I apologize for not exactly being on the ball today but, uh,
Charlotte can just EDIT THIS OUT.
Anyway, I have, admittedly, been a little distracted lately,
but I wanted you to know--
(phone dings)
Well, you all keep asking in the comments, anyway, so, um...
My name is Lizzie Bennet, and George Wickham is texting me.
"Tale of Two Gents" Written by Kate Rorick
Okay, so, if you recall, George Wickham was in town a couple months ago
for the week-long swimming competition of hard bodies and weak beer.
Normally, I avoid the water-logged swim-jocks, but he's not a
college kid, he's an instructor.
And he's pretty charming.
Especially his shoulders. They are...incredibly charming.
Well, George and I have been messaging back and forth for the last few days.
Even if he is a couple states away, it's nice to engage in witty,
intelligent conversation with a member of the opposite sex.

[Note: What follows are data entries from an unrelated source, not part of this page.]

(** * Smart Parking System: occupancy detection, vehicle counting, allocation

    A shallow embedding of the core of the repository
    (models/allocation_engine.py, models/parking_manager.py,
    models/parking_visualizer.py, models/vehicle_tracker.py and the rescaling
    routine of ui/app.py) together with the properties the specification
    states about it.

    Conventions of the embedding:
    - Python [int] is [Z]; Python [float] is an exact rational [Q] (scores,
      scale factors, timestamps in seconds); [int(..)] of a float is
      truncation towards zero ([py_int]).
    - A dict whose iteration order is observable (the [spaces_data] argument
      of the allocation engine: [np.argmax] breaks ties by position) is an
      association list in insertion order; the other dicts are [gmap]s.
    - [datetime.now()] is an explicit argument [now].
    - An attribute that is mutated is a field of an explicit state record;
      exceptions and a thread blocked on a lock are outcomes of a call. *)

From Stdlib Require Import ZArith QArith Lia Lqa Bool Ascii String.
From stdpp Require Import gmap strings list pretty.

Open Scope Z_scope.

(** ** Python values shared by the modules *)

Module Py.

(** The exceptions the modelled code can raise. *)
Inductive exn : Type :=
| KeyError (key : string)
| IndexError
| TypeError (msg : string)
| ValueError (msg : string)
| ZeroDivisionError
| ModelError (msg : string).

(** [int(q)] for a float [q]: truncation towards zero. *)
Definition py_int (q : Q) : Z := Z.quot (Qnum q) (Zpos (Qden q)).

(** [a < b] on floats, as a boolean. *)
Definition Qlt_bool (a b : Q) : bool := negb (Qle_bool b a).

(** [s.split(sep)] for a one-character separator. *)
Fixpoint split_on (sep : ascii) (s : string) : list string :=
  match s with
  | EmptyString => [EmptyString]
  | String c rest =>
      if Ascii.eqb c sep then EmptyString :: split_on sep rest
      else match split_on sep rest with
           | [] => [String c EmptyString]
           | h :: t => String c h :: t
           end
  end.

(** Code that may raise: the exception or the result. *)
Definition ebind {A B} (m : exn + A) (k : A -> exn + B) : exn + B :=
  match m with
  | inl e => inl e
  | inr a => k a
  end.

(** [a < n / 2] with Python's true division, for integers [a] and [n]. *)
Definition lt_half (a n : Z) : bool := Qlt_bool (inject_Z a) (inject_Z n / 2).

(** [str(n)] for a natural number. *)
Definition str_of_nat (n : nat) : string := pretty n.

(** [np.argmax] of a non-empty sequence: the index of the first maximum.
    [argmax_from bi b i l] scans [l], whose head has index [i], with the
    best index [bi] and best value [b] seen so far; a later element replaces
    the best only when strictly greater. *)
Fixpoint argmax_from (bi : nat) (b : Q) (i : nat) (l : list Q) : nat :=
  match l with
  | [] => bi
  | x :: r =>
      if Qlt_bool b x then argmax_from i x (S i) r
      else argmax_from bi b (S i) r
  end.

Definition argmax (l : list Q) : nat :=
  match l with
  | [] => 0%nat
  | x :: r => argmax_from 0 x 1 r
  end.

End Py.

(** ** models/allocation_engine.py: [ParkingAllocationEngine] *)

Module AllocationEngine.
Import Py.

(** The entry of one space in the [spaces_data] dict, with the keys the engine
    reads.  [distance_to_entrance] is absent from the group entries that
    [ParkingManager.sync_group_data] creates, so the key is optional. *)
Record SpaceData : Type := mkSpaceData {
  occupied : bool;
  last_state_change : Q;
  distance_to_entrance : option Q
}.

(** An entry of [parking_stats]. *)
Record SectionStats : Type := mkSectionStats {
  total : Z;
  occupied_count : Z;
  occupancy_rate : Q
}.

(** An entry of [allocation_history]. *)
Record Allocation : Type := mkAllocation {
  a_timestamp : Q;
  a_space_id : string;
  a_vehicle_size : Z;
  a_score : Q;
  a_features : list Q
}.

(** An entry of [feedback_data]. *)
Record Feedback : Type := mkFeedback {
  f_timestamp : Q;
  f_space_id : string;
  f_section : string;
  f_vehicle_size : Z;
  f_features : list Q;
  f_successful : Z
}.
(** The join cases of the two walks, as list functions. *)
Lemma isOnlyError_join l t :
  isOnlyError (ErrJoin l) t = negb (bool_decide (l = [])) && forallb (fun e => isOnlyError e t) l.
Proof.
  destruct l as [|x l]; [done|]. simpl. destruct (isOnlyError x t); [|done]. simpl.
  induction l as [|y l IH]; [done|]. simpl. by destruct (isOnlyError y t).
Qed.

Lemma exclusive_join_two x y l :
  exclusiveSessionExitError (ErrJoin (x :: y :: l)) = None.
Proof.
  cbn. destruct (exclusiveSessionExitError x); [|done]. by destruct (exclusiveSessionExitError y).
Qed.

Lemma exclusive_join_one x :
  exclusiveSessionExitError (ErrJoin [x]) = exclusiveSessionExitError x.
Proof. cbn. by destruct (exclusiveSessionExitError x). Qed.

(** [isOnlyError err target] holds exactly when every error at the ends of
    the tree of [err] is [target]: a joined independent error makes it false. *)
Theorem isOnlyError_leaves err target :
  wf_error err = true ->
  isOnlyError err target = true <-> Forall (fun l => l = target) (error_leaves err).
Proof.
  induction err as [e IH] using error_children_ind.
  destruct e as [| | | |s o x|t x|t tmp [x|]|t [x|]|l]; intros Hwf;
    try (apply List.Forall_inv in IH; by apply IH);
    try (cbn [isOnlyError error_leaves]; rewrite errors_Is_leaf, error_eqb_eq, Forall_singleton; done).
  rewrite isOnlyError_join. cbn [error_leaves error_children] in *. simpl in Hwf.
  apply andb_true_iff in Hwf as [-> Hwf]. simpl.
  induction IH as [|x l Hx Hl IHl]; simpl in *; [split; [constructor|done]|].
  apply andb_true_iff in Hwf as [Hwx Hwl]. rewrite Forall_app, andb_true_iff, Hx, IHl; done.
Qed.

Definition sample_target := ErrNew 100 "target".

Lemma isOnlyError_leaves_witness :
  isOnlyError (ErrJoin [ErrWrap "wrapped: target" sample_target; sample_target]) sample_target = true.
Proof. apply isOnlyError_leaves; [reflexivity | repeat constructor]. Defined.

(** An error that wraps another error is never "only itself": [isOnlyError
    err err] holds exactly for errors that wrap nothing, so that a wrapped
    response error returned unchanged by an [ErrorHandler] is not recognised
    as the response error. *)
Theorem isOnlyError_reflexive err :
  wf_error err = true -> isOnlyError err err = true <-> error_children err = [].
Proof.
  intros Hwf. rewrite isOnlyError_leaves by done. split.
  - intros H. pose proof (wf_leaves _ Hwf) as Hne.
    destruct (error_leaves err) as [|l ls] eqn:E; [done|]. apply List.Forall_inv in H as ->.
    apply (leaf_children err). rewrite E. left.
  - intros H. destruct err as [| | | |s o x|t x|t tmp [x|]|t [x|]|l]; simpl in *; try done; try (by constructor).
    by destruct l.
Qed.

Lydia: The rest of us call that flirting.
Lizzie: I'm not flirting.
Lydia: Mmmhmmm. Let me see.
(As Wickham) Keeping cool so far this summer?
(As Lizzie) Not all of us have a career in water sports.
Some of us have to settle for mall air conditioning.
(As Wickham) Ouch. Well at least some stores have those massage chairs.
(As Lizzie) I would reply indignantly but it's difficult from this
massage chair. Winky face?!
Ugh! You even flirt lamely!
Reason number 12 as to why Lizzie Bennet is perpetually single.
Lizzie: Seriously, is there actually a list?
Lydia: Hello! He left you like a gazillion openings!
(As Lizzie) I am so hot right now. Come over and give me a swimming lesson.
Lizzie: Ew. That's just gross.
Lydia: Actually, that's just sent.
Lizzie: What? No! You--gimme--give me that.
Lydia: Only if you promise to sit next to Ricky Collins at dinner tonight.
Lizzie: Wait, he's coming over again?
Lydia: Yeah I think he might like you. You should probably jump on
that train before it leaves the station.
Lizzie: He's engaged.
Lydia: Engaged ain't married! Am I right?
Lizzie: Give it to me.
Lydia: PROMISE!
Lizzie: Fine! Fine. Just...give it to me. Wait you di--
You didn't send anything.
Lydia: SUCKER! NO BACKSIES!
Lizzie: Still dealing with the Ricky Collins situation.
He's over here every day and he wants to talk about work
ALL THE TIME and it's so EXHAUSTING.
Yesterday he had me helping pack up some of his mother's things,
and somehow that turned into a treatise on his company's
"financial earnings" and "quarterly projections."
Is it any wonder that I'm enjoying the virtual company of George Wickham
over the actual company of Ricky Collins?
Oh! Come to think of it, hold on a second.
To lay out exactly why I prefer the virtual company of George Wickham
to the actual company of Ricky Collins, I have brought in the lovely Jane.
Jane: Hi everyone. So good to see you.
Well not that I can actually see you...
Lizzie: They know. Let's begin.
Jane: Okay. So, first category: Their topics of conversation.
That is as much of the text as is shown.